[BRIEF]
Each record must reappear in the answer exactly as it is written.

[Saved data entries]

***

(** * sg-bucket: view post-processing ([views.go])

    A shallow embedding of [ProcessViewResult], [ReduceViewResult],
    [keyPrefix], [ReduceFunc] and the [sort.Interface] methods [Len],
    [Swap] and [Less], together with the pieces of the Go
    runtime and of the package they call ([sort.Search], the JSON
    collator), and the properties of the query pipeline proved on it.

    Conventions.
    - A Go [interface{}] holding a decoded JSON value or a query parameter
      is a [value]; the dynamic types are the ones the file switches on.
    - Go's [float64] is modelled by [Z]: every number the development
      computes with is an integer (row counts, sums of integers), on which
      [float64] arithmetic is exact below 2^53.
    - Go's [int] is a 64-bit integer kept in [Z]; the conversion
      [int(uint64)] is written with its wrap-around.
    - A call either returns or panics: [outcome].
    - The bucket is only read: [GetRaw] is a function of the key.
    - A slice has no spare capacity: its length bounds a slice expression. *)

From Stdlib Require Import ZArith Lia Bool Ascii String List.
From stdpp Require Import base option list strings gmap.

Local Open Scope Z_scope.

(** ** Values *)

Module Value.

Unset Elimination Schemes.

(** The dynamic types of an [interface{}] that reach this code. *)
Inductive value : Type :=
| VNil                     (* the nil interface, JSON null *)
| VBool (b : bool)         (* bool *)
| VUint (n : Z)            (* uint64: [limit], [group_level] *)
| VNum (x : Z)             (* float64 *)
| VStr (s : string)        (* string *)
| VArr (l : list value)    (* []interface{} *)
| VObj (m : list (string * value)).
                           (* map[string]interface{}, by ascending key *)

Set Elimination Schemes.

Section Induction.
Variable P : value -> Prop.
Hypothesis Hnil : P VNil.
Hypothesis Hbool : forall b, P (VBool b).
Hypothesis Huint : forall n, P (VUint n).
Hypothesis Hnum : forall x, P (VNum x).
Hypothesis Hstr : forall s, P (VStr s).
Hypothesis Harr : forall l, Forall P l -> P (VArr l).
Hypothesis Hobj : forall m, Forall (fun kv => P (snd kv)) m -> P (VObj m).

Fixpoint value_ind (v : value) : P v :=
  match v with
  | VNil => Hnil
  | VBool b => Hbool b
  | VUint n => Huint n
  | VNum x => Hnum x
  | VStr s => Hstr s
  | VArr l =>
      Harr l ((fix all (l : list value) : Forall P l :=
                 match l with
                 | [] => @List.Forall_nil _ P
                 | x :: l' => @List.Forall_cons _ P x l' (value_ind x) (all l')
                 end) l)
  | VObj m =>
      Hobj m ((fix all (m : list (string * value))
                 : Forall (fun kv => P (snd kv)) m :=
                 match m with
                 | [] => @List.Forall_nil _ _
                 | kv :: m' => @List.Forall_cons _ _ kv m' (value_ind (snd kv)) (all m')
                 end) m)
  end.
End Induction.

(** [x == nil] on an interface value. *)
Definition is_nil (v : value) : bool :=
  match v with VNil => true | _ => false end.

End Value.
Export Value.

(** ** The collator *)

Module Collator.

(** Sequencing of two comparisons: the first one that is not [Eq] decides. *)
Definition then_cmp (c : comparison) (d : comparison) : comparison :=
  match c with Eq => d | _ => c end.

Fixpoint str_cmp (s t : string) : comparison :=
  match s, t with
  | EmptyString, EmptyString => Eq
  | EmptyString, String _ _ => Lt
  | String _ _, EmptyString => Gt
  | String a s', String b t' =>
      then_cmp (N.compare (N_of_ascii a) (N_of_ascii b)) (str_cmp s' t')
  end.

(** Rule 1 of the collation order:
    null < false < true < number < string < array < object. *)
Definition collationType (v : value) : Z :=
  match v with
  | VNil => 0
  | VBool false => 1
  | VBool true => 2
  | VUint _ | VNum _ => 3
  | VStr _ => 4
  | VArr _ => 5
  | VObj _ => 6
  end.

(** The number a numeric value stands for. *)
Definition number_of (v : value) : Z :=
  match v with VUint n => n | VNum x => x | _ => 0 end.

(** Element-wise comparison of two sequences: the first pair that differs
    decides, and a proper prefix comes first. *)
Definition lex_cmp {A : Type} (c : A -> A -> comparison)
    : list A -> list A -> comparison :=
  fix lex (l1 l2 : list A) {struct l1} : comparison :=
    match l1, l2 with
    | [], [] => Eq
    | [], _ :: _ => Lt
    | _ :: _, [] => Gt
    | x :: l1', y :: l2' => then_cmp (c x y) (lex l1' l2')
    end.

(** Modelled from the spec: [JSONCollator.Collate] is declared in a file
    of the package that is not part of the sources at hand.  The
    comparison follows section 4.1: type precedence first, numbers
    numerically, strings by code point, arrays element-wise with a proper
    prefix first, objects entry by entry (key, then value) in key order
    with a proper prefix first. *)
Fixpoint collate_cmp (a b : value) {struct a} : comparison :=
  match a, b with
  | VStr s, VStr t => str_cmp s t
  | VArr l1, VArr l2 => lex_cmp collate_cmp l1 l2
  | VObj m1, VObj m2 =>
      lex_cmp (fun e1 e2 =>
                 then_cmp (str_cmp (fst e1) (fst e2))
                          (collate_cmp (snd e1) (snd e2))) m1 m2
  | _, _ =>
      then_cmp (collationType a ?= collationType b)
               (number_of a ?= number_of b)
  end.

(** [Collate(a, b)], in {-1, 0, +1}. *)
Definition Collate (a b : value) : Z :=
  match collate_cmp a b with Lt => -1 | Eq => 0 | Gt => 1 end.

End Collator.
Export Collator.

(** ** The Go runtime: panics, integer conversion, [sort.Search] *)

Module GoRuntime.

(** A call returns a value or panics. *)
Inductive outcome (A : Type) : Type :=
| Return (a : A)
| Panic.
Arguments Return {A} a.
Arguments Panic {A}.

#[export] Instance outcome_ret : MRet outcome := fun A a => Return a.
#[export] Instance outcome_bind : MBind outcome := fun A B k m =>
  match m with Return a => k a | Panic => Panic end.

(** An [error] value; the ones built here come from [fmt.Errorf]. *)
Record error : Type := Errorf { message : string }.

(** [int(u)] for [u : uint64] on a 64-bit platform. *)
Definition int_of_uint64 (u : Z) : Z :=
  let w := u mod 2 ^ 64 in
  if w <? 2 ^ 63 then w else w - 2 ^ 64.

(** [float64(n)] for a slice length [n]. *)
Definition float64_of_len (n : nat) : Z := Z.of_nat n.

(** The loop of [sort.Search]:
    [for i < j { h := int(uint(i+j) >> 1); if !f(h) { i = h + 1 } else { j = h } }].
    Each turn shrinks [j - i], so [j - i] turns are enough; [i + j] is
    the sum of two slice indices and fits a [uint]. *)
Fixpoint search_loop (turns : nat) (f : nat -> bool) (i j : nat) : nat :=
  match turns with
  | O => i
  | S turns' =>
      if (i <? j)%nat then
        let h := Nat.div2 (i + j) in
        if negb (f h) then search_loop turns' f (h + 1)%nat j
        else search_loop turns' f i h
      else i
  end.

***

[TASK ANSWER]
(** * sg-bucket: view post-processing ([views.go])

    A shallow embedding of [ProcessViewResult], [ReduceViewResult],
    [keyPrefix], [ReduceFunc] and the [sort.Interface] methods [Len],
    [Swap] and [Less], together with the pieces of the Go
    runtime and of the package they call ([sort.Search], the JSON
    collator), and the properties of the query pipeline proved on it.

    Conventions.
    - A Go [interface{}] holding a decoded JSON value or a query parameter
      is a [value]; the dynamic types are the ones the file switches on.
    - Go's [float64] is modelled by [Z]: every number the development
      computes with is an integer (row counts, sums of integers), on which
      [float64] arithmetic is exact below 2^53.
    - Go's [int] is a 64-bit integer kept in [Z]; the conversion
      [int(uint64)] is written with its wrap-around.
    - A call either returns or panics: [outcome].
    - The bucket is only read: [GetRaw] is a function of the key.
    - A slice has no spare capacity: its length bounds a slice expression. *)

From Stdlib Require Import ZArith Lia Bool Ascii String List.
From stdpp Require Import base option list strings gmap.

Local Open Scope Z_scope.

(** ** Values *)

Module Value.

Unset Elimination Schemes.

(** The dynamic types of an [interface{}] that reach this code. *)
Inductive value : Type :=
| VNil                     (* the nil interface, JSON null *)
| VBool (b : bool)         (* bool *)
| VUint (n : Z)            (* uint64: [limit], [group_level] *)
| VNum (x : Z)             (* float64 *)
| VStr (s : string)        (* string *)
| VArr (l : list value)    (* []interface{} *)
| VObj (m : list (string * value)).
                           (* map[string]interface{}, by ascending key *)

Set Elimination Schemes.

Section Induction.
Variable P : value -> Prop.
Hypothesis Hnil : P VNil.
Hypothesis Hbool : forall b, P (VBool b).
Hypothesis Huint : forall n, P (VUint n).
Hypothesis Hnum : forall x, P (VNum x).
Hypothesis Hstr : forall s, P (VStr s).
Hypothesis Harr : forall l, Forall P l -> P (VArr l).
Hypothesis Hobj : forall m, Forall (fun kv => P (snd kv)) m -> P (VObj m).

Fixpoint value_ind (v : value) : P v :=
  match v with
  | VNil => Hnil
  | VBool b => Hbool b
  | VUint n => Huint n
  | VNum x => Hnum x
  | VStr s => Hstr s
  | VArr l =>
      Harr l ((fix all (l : list value) : Forall P l :=
                 match l with
                 | [] => @List.Forall_nil _ P
                 | x :: l' => @List.Forall_cons _ P x l' (value_ind x) (all l')
                 end) l)
  | VObj m =>
      Hobj m ((fix all (m : list (string * value))
                 : Forall (fun kv => P (snd kv)) m :=
                 match m with
                 | [] => @List.Forall_nil _ _
                 | kv :: m' => @List.Forall_cons _ _ kv m' (value_ind (snd kv)) (all m')
                 end) m)
  end.
End Induction.

(** [x == nil] on an interface value. *)
Definition is_nil (v : value) : bool :=
  match v with VNil => true | _ => false end.

End Value.
Export Value.

(** ** The collator *)

Module Collator.

(** Sequencing of two comparisons: the first one that is not [Eq] decides. *)
Definition then_cmp (c : comparison) (d : comparison) : comparison :=
  match c with Eq => d | _ => c end.

Fixpoint str_cmp (s t : string) : comparison :=
  match s, t with
  | EmptyString, EmptyString => Eq
  | EmptyString, String _ _ => Lt
  | String _ _, EmptyString => Gt
  | String a s', String b t' =>
      then_cmp (N.compare (N_of_ascii a) (N_of_ascii b)) (str_cmp s' t')
  end.

(** Rule 1 of the collation order:
    null < false < true < number < string < array < object. *)
Definition collationType (v : value) : Z :=
  match v with
  | VNil => 0
  | VBool false => 1
  | VBool true => 2
  | VUint _ | VNum _ => 3
  | VStr _ => 4
  | VArr _ => 5
  | VObj _ => 6
  end.

(** The number a numeric value stands for. *)
Definition number_of (v : value) : Z :=
  match v with VUint n => n | VNum x => x | _ => 0 end.

(** Element-wise comparison of two sequences: the first pair that differs
    decides, and a proper prefix comes first. *)
Definition lex_cmp {A : Type} (c : A -> A -> comparison)
    : list A -> list A -> comparison :=
  fix lex (l1 l2 : list A) {struct l1} : comparison :=
    match l1, l2 with
    | [], [] => Eq
    | [], _ :: _ => Lt
    | _ :: _, [] => Gt
    | x :: l1', y :: l2' => then_cmp (c x y) (lex l1' l2')
    end.

(** Modelled from the spec: [JSONCollator.Collate] is declared in a file
    of the package that is not part of the sources at hand.  The
    comparison follows section 4.1: type precedence first, numbers
    numerically, strings by code point, arrays element-wise with a proper
    prefix first, objects entry by entry (key, then value) in key order
    with a proper prefix first. *)
Fixpoint collate_cmp (a b : value) {struct a} : comparison :=
  match a, b with
  | VStr s, VStr t => str_cmp s t
  | VArr l1, VArr l2 => lex_cmp collate_cmp l1 l2
  | VObj m1, VObj m2 =>
      lex_cmp (fun e1 e2 =>
                 then_cmp (str_cmp (fst e1) (fst e2))
                          (collate_cmp (snd e1) (snd e2))) m1 m2
  | _, _ =>
      then_cmp (collationType a ?= collationType b)
               (number_of a ?= number_of b)
  end.

(** [Collate(a, b)], in {-1, 0, +1}. *)
Definition Collate (a b : value) : Z :=
  match collate_cmp a b with Lt => -1 | Eq => 0 | Gt => 1 end.

End Collator.
Export Collator.

(** ** The Go runtime: panics, integer conversion, [sort.Search] *)

Module GoRuntime.

(** A call returns a value or panics. *)
Inductive outcome (A : Type) : Type :=
| Return (a : A)
| Panic.
Arguments Return {A} a.
Arguments Panic {A}.

#[export] Instance outcome_ret : MRet outcome := fun A a => Return a.
#[export] Instance outcome_bind : MBind outcome := fun A B k m =>
  match m with Return a => k a | Panic => Panic end.

(** An [error] value; the ones built here come from [fmt.Errorf]. *)
Record error : Type := Errorf { message : string }.

(** [int(u)] for [u : uint64] on a 64-bit platform. *)
Definition int_of_uint64 (u : Z) : Z :=
  let w := u mod 2 ^ 64 in
  if w <? 2 ^ 63 then w else w - 2 ^ 64.

(** [float64(n)] for a slice length [n]. *)
Definition float64_of_len (n : nat) : Z := Z.of_nat n.

(** The loop of [sort.Search]:
    [for i < j { h := int(uint(i+j) >> 1); if !f(h) { i = h + 1 } else { j = h } }].
    Each turn shrinks [j - i], so [j - i] turns are enough; [i + j] is
    the sum of two slice indices and fits a [uint]. *)
Fixpoint search_loop (turns : nat) (f : nat -> bool) (i j : nat) : nat :=
  match turns with
  | O => i
  | S turns' =>
      if (i <? j)%nat then
        let h := Nat.div2 (i + j) in
        if negb (f h) then search_loop turns' f (h + 1)%nat j
        else search_loop turns' f i h
      else i
  end.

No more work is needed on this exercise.